Required action:
Look through the data below for the line with "Definition world0 : World" and the line with "match filament_tools_dir with", then output those two and all lines in between, exactly as written.

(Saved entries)
◇ ◇ ◇

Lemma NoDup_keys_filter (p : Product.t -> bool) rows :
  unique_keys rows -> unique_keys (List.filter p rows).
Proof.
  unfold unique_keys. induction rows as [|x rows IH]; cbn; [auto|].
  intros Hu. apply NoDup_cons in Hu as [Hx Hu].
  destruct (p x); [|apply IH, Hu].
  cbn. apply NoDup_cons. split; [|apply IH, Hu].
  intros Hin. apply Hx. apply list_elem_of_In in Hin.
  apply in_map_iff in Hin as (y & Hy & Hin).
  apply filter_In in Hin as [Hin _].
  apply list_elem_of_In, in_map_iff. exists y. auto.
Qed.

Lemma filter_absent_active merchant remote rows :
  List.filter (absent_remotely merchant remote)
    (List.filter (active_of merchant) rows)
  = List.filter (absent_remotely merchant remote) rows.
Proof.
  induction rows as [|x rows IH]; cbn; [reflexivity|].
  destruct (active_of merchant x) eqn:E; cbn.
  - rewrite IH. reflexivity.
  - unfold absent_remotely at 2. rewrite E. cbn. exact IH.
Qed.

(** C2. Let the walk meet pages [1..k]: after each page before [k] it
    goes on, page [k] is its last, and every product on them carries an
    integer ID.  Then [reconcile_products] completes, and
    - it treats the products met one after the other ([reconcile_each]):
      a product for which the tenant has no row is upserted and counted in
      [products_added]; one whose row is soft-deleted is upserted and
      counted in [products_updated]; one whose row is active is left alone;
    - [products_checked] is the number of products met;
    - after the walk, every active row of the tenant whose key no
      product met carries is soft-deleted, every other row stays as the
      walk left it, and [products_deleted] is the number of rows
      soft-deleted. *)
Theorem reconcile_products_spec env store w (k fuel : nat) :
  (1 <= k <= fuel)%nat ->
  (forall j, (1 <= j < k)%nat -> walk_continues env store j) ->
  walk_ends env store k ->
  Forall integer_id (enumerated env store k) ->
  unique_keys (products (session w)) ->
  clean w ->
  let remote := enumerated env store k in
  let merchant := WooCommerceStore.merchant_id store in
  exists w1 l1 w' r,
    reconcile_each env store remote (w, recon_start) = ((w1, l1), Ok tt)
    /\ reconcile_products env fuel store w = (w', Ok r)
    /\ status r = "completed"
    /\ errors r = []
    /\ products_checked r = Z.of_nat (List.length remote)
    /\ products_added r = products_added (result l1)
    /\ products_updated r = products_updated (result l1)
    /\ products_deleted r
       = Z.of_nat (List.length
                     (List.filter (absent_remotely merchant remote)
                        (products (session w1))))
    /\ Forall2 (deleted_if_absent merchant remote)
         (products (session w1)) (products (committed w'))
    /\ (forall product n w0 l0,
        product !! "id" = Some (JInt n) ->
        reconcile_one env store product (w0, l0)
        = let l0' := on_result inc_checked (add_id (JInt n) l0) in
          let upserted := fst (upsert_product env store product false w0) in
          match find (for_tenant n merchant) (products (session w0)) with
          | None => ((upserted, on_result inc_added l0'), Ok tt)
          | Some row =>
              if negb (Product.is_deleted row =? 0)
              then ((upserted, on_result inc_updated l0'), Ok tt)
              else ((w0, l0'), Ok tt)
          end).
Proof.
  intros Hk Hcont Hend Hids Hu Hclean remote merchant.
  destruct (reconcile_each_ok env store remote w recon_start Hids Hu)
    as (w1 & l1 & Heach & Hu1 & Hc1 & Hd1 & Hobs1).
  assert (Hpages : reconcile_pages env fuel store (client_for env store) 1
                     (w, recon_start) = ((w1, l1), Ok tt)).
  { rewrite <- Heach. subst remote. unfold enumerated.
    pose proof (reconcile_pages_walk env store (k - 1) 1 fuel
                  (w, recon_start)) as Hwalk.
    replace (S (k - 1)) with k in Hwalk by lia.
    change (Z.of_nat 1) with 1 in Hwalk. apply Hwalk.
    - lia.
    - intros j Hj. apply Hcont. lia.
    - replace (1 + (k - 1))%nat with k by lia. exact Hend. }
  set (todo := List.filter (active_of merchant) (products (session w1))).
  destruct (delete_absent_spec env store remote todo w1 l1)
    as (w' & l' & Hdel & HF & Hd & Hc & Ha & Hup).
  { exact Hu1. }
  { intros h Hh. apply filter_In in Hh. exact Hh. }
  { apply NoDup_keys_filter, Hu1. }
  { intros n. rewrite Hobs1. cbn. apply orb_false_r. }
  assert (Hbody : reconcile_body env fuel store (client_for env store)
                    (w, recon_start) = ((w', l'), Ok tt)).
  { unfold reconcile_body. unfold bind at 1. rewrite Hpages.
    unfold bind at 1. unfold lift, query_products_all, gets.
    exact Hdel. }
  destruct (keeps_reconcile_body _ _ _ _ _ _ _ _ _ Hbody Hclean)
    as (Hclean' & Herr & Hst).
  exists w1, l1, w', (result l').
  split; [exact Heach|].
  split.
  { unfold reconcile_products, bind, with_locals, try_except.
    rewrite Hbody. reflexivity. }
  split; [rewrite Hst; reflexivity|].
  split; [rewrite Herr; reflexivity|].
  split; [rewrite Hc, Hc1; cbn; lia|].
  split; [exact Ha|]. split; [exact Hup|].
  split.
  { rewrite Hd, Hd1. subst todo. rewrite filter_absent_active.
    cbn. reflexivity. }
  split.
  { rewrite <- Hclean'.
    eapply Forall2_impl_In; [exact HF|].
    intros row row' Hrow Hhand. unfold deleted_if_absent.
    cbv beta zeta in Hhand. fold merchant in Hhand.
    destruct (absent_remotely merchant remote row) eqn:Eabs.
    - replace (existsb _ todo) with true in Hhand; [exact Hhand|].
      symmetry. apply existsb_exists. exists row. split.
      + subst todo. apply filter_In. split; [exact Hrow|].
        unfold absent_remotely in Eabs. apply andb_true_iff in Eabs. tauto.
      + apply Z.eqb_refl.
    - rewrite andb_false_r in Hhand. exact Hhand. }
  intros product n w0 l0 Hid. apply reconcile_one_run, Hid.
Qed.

◇ ◇ ◇

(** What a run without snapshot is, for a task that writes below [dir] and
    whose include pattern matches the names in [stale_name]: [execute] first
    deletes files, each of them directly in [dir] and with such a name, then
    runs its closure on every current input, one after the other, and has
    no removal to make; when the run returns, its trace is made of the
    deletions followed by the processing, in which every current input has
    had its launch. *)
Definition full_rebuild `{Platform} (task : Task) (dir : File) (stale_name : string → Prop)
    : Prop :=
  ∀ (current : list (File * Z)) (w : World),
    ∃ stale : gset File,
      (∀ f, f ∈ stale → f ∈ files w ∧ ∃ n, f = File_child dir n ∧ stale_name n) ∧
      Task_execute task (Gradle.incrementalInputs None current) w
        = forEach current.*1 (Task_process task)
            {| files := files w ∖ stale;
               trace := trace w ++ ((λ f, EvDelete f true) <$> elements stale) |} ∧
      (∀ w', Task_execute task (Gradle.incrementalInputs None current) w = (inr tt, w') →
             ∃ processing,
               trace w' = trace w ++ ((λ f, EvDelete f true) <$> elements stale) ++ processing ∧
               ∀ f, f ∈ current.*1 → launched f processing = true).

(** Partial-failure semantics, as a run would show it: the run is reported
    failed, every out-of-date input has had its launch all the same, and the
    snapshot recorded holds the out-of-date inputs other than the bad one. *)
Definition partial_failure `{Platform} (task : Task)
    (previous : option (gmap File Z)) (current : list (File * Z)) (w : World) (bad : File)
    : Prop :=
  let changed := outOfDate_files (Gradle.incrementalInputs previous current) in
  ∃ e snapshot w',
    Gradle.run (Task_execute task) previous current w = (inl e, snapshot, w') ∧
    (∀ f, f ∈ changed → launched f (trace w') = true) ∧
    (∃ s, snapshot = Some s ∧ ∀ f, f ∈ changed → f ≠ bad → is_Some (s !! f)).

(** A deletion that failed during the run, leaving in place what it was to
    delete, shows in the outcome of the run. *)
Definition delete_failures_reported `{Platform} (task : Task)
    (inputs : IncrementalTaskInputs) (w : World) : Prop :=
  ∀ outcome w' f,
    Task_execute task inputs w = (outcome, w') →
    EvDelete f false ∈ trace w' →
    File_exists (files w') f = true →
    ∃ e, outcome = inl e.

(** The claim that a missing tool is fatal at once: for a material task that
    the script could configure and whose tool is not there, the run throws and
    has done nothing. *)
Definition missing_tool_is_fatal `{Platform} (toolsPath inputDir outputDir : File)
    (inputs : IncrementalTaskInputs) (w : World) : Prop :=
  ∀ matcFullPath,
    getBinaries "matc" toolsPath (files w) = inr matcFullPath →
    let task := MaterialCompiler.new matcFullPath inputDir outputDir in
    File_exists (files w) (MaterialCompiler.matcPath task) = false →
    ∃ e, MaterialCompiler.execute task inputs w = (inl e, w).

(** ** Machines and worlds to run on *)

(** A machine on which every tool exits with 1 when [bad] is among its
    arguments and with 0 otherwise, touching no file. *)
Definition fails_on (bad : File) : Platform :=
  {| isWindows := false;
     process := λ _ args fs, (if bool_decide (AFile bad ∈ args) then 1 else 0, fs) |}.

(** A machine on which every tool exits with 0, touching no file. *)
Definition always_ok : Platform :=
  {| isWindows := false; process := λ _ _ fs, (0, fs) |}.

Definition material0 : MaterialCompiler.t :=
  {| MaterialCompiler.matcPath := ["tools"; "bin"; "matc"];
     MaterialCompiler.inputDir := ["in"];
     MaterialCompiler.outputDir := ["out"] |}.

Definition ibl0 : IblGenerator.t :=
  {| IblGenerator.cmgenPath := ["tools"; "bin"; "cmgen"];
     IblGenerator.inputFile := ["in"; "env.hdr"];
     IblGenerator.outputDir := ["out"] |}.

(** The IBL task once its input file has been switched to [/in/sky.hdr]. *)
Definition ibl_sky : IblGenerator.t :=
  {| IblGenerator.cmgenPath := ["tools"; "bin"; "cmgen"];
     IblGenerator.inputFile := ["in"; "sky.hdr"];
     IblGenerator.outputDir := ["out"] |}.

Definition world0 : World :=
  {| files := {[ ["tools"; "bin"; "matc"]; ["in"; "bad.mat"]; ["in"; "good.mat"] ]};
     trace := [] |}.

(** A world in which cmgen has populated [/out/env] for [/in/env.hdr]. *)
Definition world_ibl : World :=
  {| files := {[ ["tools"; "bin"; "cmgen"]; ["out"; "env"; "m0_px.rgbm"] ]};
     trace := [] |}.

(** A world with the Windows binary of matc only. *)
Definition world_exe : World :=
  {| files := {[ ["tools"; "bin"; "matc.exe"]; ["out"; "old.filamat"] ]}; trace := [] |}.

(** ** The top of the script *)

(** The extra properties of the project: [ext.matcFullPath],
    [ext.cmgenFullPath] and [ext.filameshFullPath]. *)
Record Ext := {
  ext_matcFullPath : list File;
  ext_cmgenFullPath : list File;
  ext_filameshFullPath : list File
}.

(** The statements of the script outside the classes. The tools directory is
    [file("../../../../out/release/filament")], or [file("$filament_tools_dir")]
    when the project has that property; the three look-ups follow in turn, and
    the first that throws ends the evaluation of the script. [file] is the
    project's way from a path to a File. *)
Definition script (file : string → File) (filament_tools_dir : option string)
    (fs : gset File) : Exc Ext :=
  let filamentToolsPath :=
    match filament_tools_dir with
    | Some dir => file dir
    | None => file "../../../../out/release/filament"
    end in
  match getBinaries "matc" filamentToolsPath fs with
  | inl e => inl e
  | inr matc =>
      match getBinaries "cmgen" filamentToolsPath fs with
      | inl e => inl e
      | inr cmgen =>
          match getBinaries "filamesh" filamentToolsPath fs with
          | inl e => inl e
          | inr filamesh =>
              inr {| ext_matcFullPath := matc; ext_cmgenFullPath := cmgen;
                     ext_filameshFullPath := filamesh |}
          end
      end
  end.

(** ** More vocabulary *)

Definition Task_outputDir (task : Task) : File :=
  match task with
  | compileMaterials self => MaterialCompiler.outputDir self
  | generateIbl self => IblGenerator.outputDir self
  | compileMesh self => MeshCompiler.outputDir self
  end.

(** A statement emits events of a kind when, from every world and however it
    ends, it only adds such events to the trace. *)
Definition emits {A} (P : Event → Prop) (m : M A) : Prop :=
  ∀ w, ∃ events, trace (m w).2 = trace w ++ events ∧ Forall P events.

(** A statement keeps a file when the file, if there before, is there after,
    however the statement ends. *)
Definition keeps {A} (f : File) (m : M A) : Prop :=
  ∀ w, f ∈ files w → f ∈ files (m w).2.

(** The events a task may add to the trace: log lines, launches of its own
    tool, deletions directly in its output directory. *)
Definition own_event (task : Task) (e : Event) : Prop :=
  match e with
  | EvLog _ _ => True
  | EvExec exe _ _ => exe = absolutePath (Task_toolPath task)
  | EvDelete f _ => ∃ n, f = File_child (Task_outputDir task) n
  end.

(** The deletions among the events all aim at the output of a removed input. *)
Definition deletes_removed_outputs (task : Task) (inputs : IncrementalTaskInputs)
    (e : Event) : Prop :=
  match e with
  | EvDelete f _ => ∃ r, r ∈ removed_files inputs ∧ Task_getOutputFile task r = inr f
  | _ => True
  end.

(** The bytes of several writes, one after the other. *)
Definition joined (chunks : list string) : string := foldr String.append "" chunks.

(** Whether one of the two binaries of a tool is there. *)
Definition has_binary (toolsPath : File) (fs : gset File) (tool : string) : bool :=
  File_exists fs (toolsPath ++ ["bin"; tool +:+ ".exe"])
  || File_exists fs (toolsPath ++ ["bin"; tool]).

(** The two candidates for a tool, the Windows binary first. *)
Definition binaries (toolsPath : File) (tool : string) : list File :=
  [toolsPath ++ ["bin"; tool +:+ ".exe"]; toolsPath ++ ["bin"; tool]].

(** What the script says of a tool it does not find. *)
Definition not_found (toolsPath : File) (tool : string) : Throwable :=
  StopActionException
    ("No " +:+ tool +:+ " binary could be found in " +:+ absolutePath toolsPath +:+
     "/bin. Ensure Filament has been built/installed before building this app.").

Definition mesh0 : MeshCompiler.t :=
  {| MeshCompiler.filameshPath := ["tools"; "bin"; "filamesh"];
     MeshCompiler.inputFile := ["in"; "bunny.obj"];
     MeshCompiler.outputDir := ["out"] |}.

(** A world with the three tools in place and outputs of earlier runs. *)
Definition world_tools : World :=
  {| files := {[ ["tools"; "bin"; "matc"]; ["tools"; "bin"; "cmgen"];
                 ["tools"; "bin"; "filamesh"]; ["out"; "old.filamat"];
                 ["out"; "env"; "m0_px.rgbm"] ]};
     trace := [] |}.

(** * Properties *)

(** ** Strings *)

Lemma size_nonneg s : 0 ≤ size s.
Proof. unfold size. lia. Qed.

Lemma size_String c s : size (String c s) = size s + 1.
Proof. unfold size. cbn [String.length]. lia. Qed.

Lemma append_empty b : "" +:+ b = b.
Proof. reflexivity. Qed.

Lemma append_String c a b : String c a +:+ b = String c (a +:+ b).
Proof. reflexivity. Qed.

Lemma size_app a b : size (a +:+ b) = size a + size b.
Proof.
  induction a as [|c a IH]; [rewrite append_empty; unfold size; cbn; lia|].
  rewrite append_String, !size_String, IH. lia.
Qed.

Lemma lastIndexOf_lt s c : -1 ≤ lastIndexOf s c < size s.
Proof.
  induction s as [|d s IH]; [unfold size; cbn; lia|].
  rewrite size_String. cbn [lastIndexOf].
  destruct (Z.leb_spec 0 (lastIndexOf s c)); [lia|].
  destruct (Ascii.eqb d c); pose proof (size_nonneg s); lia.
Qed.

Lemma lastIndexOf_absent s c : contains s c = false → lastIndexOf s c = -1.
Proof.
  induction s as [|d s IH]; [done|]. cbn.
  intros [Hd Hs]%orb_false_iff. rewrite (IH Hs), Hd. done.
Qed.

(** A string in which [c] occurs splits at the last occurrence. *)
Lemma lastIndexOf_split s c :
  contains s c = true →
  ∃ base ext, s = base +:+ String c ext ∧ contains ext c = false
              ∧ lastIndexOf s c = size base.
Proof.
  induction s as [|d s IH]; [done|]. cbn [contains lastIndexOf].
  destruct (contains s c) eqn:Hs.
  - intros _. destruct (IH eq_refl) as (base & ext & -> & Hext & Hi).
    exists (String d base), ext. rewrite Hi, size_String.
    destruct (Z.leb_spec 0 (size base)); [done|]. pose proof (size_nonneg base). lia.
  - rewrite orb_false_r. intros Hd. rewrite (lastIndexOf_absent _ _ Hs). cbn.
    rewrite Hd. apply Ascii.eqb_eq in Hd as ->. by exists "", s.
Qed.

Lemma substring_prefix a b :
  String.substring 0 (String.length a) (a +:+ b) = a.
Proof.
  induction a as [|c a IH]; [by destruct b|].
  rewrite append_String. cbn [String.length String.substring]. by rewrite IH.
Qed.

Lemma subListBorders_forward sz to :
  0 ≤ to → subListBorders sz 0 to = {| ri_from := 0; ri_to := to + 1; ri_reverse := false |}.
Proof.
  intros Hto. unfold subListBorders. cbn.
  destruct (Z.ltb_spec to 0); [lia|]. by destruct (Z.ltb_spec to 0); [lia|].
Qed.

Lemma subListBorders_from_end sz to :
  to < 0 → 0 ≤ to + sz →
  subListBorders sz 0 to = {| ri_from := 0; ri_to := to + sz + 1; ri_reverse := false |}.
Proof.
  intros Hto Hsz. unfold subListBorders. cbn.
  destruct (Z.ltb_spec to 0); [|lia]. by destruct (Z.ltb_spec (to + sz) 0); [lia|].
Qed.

◇ ◇ ◇

Response to the task:
Definition world0 : World :=
  {| files := {[ ["tools"; "bin"; "matc"]; ["in"; "bad.mat"]; ["in"; "good.mat"] ]};
     trace := [] |}.

(** A world in which cmgen has populated [/out/env] for [/in/env.hdr]. *)
Definition world_ibl : World :=
  {| files := {[ ["tools"; "bin"; "cmgen"]; ["out"; "env"; "m0_px.rgbm"] ]};
     trace := [] |}.

(** A world with the Windows binary of matc only. *)
Definition world_exe : World :=
  {| files := {[ ["tools"; "bin"; "matc.exe"]; ["out"; "old.filamat"] ]}; trace := [] |}.

(** ** The top of the script *)

(** The extra properties of the project: [ext.matcFullPath],
    [ext.cmgenFullPath] and [ext.filameshFullPath]. *)
Record Ext := {
  ext_matcFullPath : list File;
  ext_cmgenFullPath : list File;
  ext_filameshFullPath : list File
}.

(** The statements of the script outside the classes. The tools directory is
    [file("../../../../out/release/filament")], or [file("$filament_tools_dir")]
    when the project has that property; the three look-ups follow in turn, and
    the first that throws ends the evaluation of the script. [file] is the
    project's way from a path to a File. *)
Definition script (file : string → File) (filament_tools_dir : option string)
    (fs : gset File) : Exc Ext :=
  let filamentToolsPath :=
    match filament_tools_dir with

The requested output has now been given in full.